This is the last day of my twenties. This is the last night of my
twenties. I have less than an hour left. I've been thinking all day,
"This is the last time I'll..." like it matters. I was pretty much fine
until I was driving home while the sun was going down and thought,
"This is the last sunset of my twenties. I'll never be in my twenties
again." Then I came home feeling awful and couldn't really explain why to
Adam. Even when I was very young, I was aware that the passing of time
is sad and scary and utterly, hopelessly unstoppable.
I'm looking
back across the years, wondering, did I feel this way when I turned
twenty? I don't think so. I felt awful when I turned ten, though. What
was the last song I listened to in my teens? What was the first song I
listened to in my twenties? Did I make
it a point to make it something special? Probably. It's something I
would do. I was listening to my MP3 player on the way home from work
tonight and just kept skipping to the next song. It has to be special,
right? The last song of my twenties. The last song I will ever listen to
in my twenties. I'll never be in my twenties again. Now I can't even
remember what song I stopped it on. I'm going to ask Adam to turn on the player and put it on
something random while I make it a point not to look, so I don't have to remember.
Someone told me everyone said he'd hate turning thirty, he'd hate his thirties, but then they were so
much better than his twenties. I remember a movie saying that. I
think it was Tiny Furniture. The main character's mom says that
once your twenties are behind you, you start to realize how irrelevant
they were, that life really starts in your thirties. That's nice to hear, since I'll never be in my twenties again.
I'll never
be in my twenties again. How did this happen? I spent half the
decade with Adam, half the decade with someone else (mostly). The cut
there is sudden, deep, well-defined.
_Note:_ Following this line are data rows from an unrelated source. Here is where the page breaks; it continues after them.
(** * python_action.clang_tidy: parsing the standard output of clang-tidy

    A shallow embedding of [src/python_action/clang_tidy.py] and the proofs
    of its specification.

    - A Python [str] is a [string], a character being a code point below
      256; the character classes of [re], [str.strip] and [int] are the
      interpreter's on that range.
    - A Python [int] is a [Z].
    - A raised exception is a value: [result] for [__init__], [outcome] for
      the pass, which also leaves a heap behind.
    - [TidyNotification] objects are mutable and are shared between the
      local variable [notification] and the list [GlobalParser.tidy_notes]:
      they live in an object store and are named by their address.
    - [GlobalParser] is declared outside [clang_tidy.py]; what its list
      holds when a pass starts is the heap given to [parse_tidy_output].
    - The lines of clang_tidy_report.txt, as [readlines] returns them, are
      an argument of [parse_tidy_output]; [sys.platform] and [os.getcwd()]
      are the fields of [Env]. *)

From Stdlib Require Import ZArith Ascii Bool Lia.
From stdpp Require Import base option list strings.

Local Open Scope Z_scope.

(** ** Strings *)

Module Str.

Definition newline : ascii := "010"%char.

Definition code (c : ascii) : N := N_of_ascii c.

Fixpoint length (s : string) : nat :=
  match s with
  | "" => 0%nat
  | String _ s' => S (length s')
  end.

Fixpoint drop (n : nat) (s : string) : string :=
  match n, s with
  | O, _ => s
  | S _, "" => ""
  | S n', String _ s' => drop n' s'
  end.

(** [s.startswith(p)] *)
Fixpoint startswith (s p : string) : bool :=
  match p, s with
  | "", _ => true
  | String _ _, "" => false
  | String a p', String b s' => Ascii.eqb a b && startswith s' p'
  end.

(** [all(p(c) for c in s)] *)
Fixpoint all (p : ascii -> bool) (s : string) : bool :=
  match s with
  | "" => true
  | String a s' => p a && all p s'
  end.

(** [c in s] for a single character *)
Fixpoint mem (c : ascii) (s : string) : bool :=
  match s with
  | "" => false
  | String a s' => Ascii.eqb a c || mem c s'
  end.

(** Number of occurrences of a character: [s.count(c)] *)
Fixpoint count (c : ascii) (s : string) : nat :=
  match s with
  | "" => 0%nat
  | String a s' => ((if Ascii.eqb a c then 1 else 0) + count c s')%nat
  end.

(** [p in s]: [p] occurs in [s] as a substring *)
Fixpoint contains (p s : string) : bool :=
  startswith s p ||
  match s with
  | "" => false
  | String _ s' => contains p s'
  end.

(** [s[:-1]] *)
Fixpoint but_last (s : string) : string :=
  match s with
  | "" => ""
  | String _ "" => ""
  | String a s' => String a (but_last s')
  end.

(** [s[1:]] *)
Definition tail (s : string) : string :=
  match s with
  | "" => ""
  | String _ s' => s'
  end.

(** [s[1:-1]] *)
Definition slice_1_m1 (s : string) : string := but_last (tail s).

(** [str.isspace] on one character, which is also what [str.strip()]
    removes: the ASCII controls 9..13 and 28..31, the space, NEL and the
    no-break space. *)
Definition isspace (c : ascii) : bool :=
  let n := code c in
  ((9 <=? n) && (n <=? 13) || (28 <=? n) && (n <=? 32)
   || (n =? 133) || (n =? 160))%N.

Fixpoint lstrip_with (p : ascii -> bool) (s : string) : string :=
  match s with
  | "" => ""
  | String a s' => if p a then lstrip_with p s' else s
  end.

Fixpoint rstrip_with (p : ascii -> bool) (s : string) : string :=
  match s with
  | "" => ""
  | String a s' =>
      match rstrip_with p s' with
      | "" => if p a then "" else String a ""
      | r => String a r
      end
  end.

Definition strip_with (p : ascii -> bool) (s : string) : string :=
  rstrip_with p (lstrip_with p s).

(** [s.strip()] *)
Definition strip (s : string) : string := strip_with isspace s.

(** [s.split(sep)] for a one-character separator: never empty, and
    [count sep s + 1] fields. *)
Fixpoint split (sep : ascii) (s : string) : list string :=
  match s with
  | "" => [""]
  | String a s' =>
      if Ascii.eqb a sep then "" :: split sep s'
      else match split sep s' with
           | [] => [String a ""]
           | f :: fs => String a f :: fs
           end
  end.

(** [s.replace(old, new)]: the occurrences of [old] are found from left to
    right and do not overlap. [skip] counts the characters of a found
    occurrence still to be dropped. An empty [old] matches between any two
    characters and at both ends. *)
Fixpoint replace_go (old new : string) (skip : nat) (s : string) : string :=
  match s with
  | "" => ""
  | String a s' =>
      match skip with
      | S k => replace_go old new k s'
      | O =>
          if startswith s old
          then new +:+ replace_go old new (Nat.pred (length old)) s'
          else String a (replace_go old new O s')
      end
  end.

Fixpoint intersperse (new : string) (s : string) : string :=
  match s with
  | "" => new
  | String a s' => new +:+ String a (intersperse new s')
  end.

Definition replace (old new s : string) : string :=
  match old with
  | "" => intersperse new s
  | _ => replace_go old new O s
  end.

(** [s[:n]] for [n >= 0] *)
Fixpoint take (n : nat) (s : string) : string :=
  match n, s with
  | O, _ => ""
  | S _, "" => ""
  | S n', String a s' => String a (take n' s')
  end.

(** [s[i]], [None] out of range *)
Fixpoint get (i : nat) (s : string) : option ascii :=
  match s, i with
  | "", _ => None
  | String a _, O => Some a
  | String _ s', S i' => get i' s'
  end.

(** [s.rfind(c)] for one character: the highest index of [c] in [s], or
    [-1]. *)
Fixpoint rfind (c : ascii) (s : string) : Z :=
  match s with
  | "" => -1
  | String a s' =>
      let r := rfind c s' in
      if 0 <=? r then r + 1 else if Ascii.eqb a c then 0 else -1
  end.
Two different lifetimes, two
different lives, two different girls. Girls. Can you still call yourself
a girl when you're thirty? CAN you still call yourself a girl when you're thirty?
I'll never be in my twenties again. Never again. No matter how long I live, I will never, ever be in my twenties again. I just can't believe it.
Goodnight, from a girl in her twenties.
Wow, I thought I was the only person in the world who had a mini-crisis when he turned 10. And now here I am, reading your post on the last day of my twenties. Hope things have worked out on the other side of the great divide for you!
ReplyDeleteHa, I thought I was the only one, as well! I just remember riding my bike around the neighborhood, feeling old and pensive and thinking about how sad it was that my single digits were behind me forever.
DeleteThirty's been good so far! I've been using my new decade as an excuse to try more things and be less timid. The thrill's worn off a little, since it's been over six months now, but I'll try my best to let this serve as a reminder to keep it up. So thank you for that.
And, hey, happy birthday! I hope you have a great day tomorrow and that your thirties treat you well!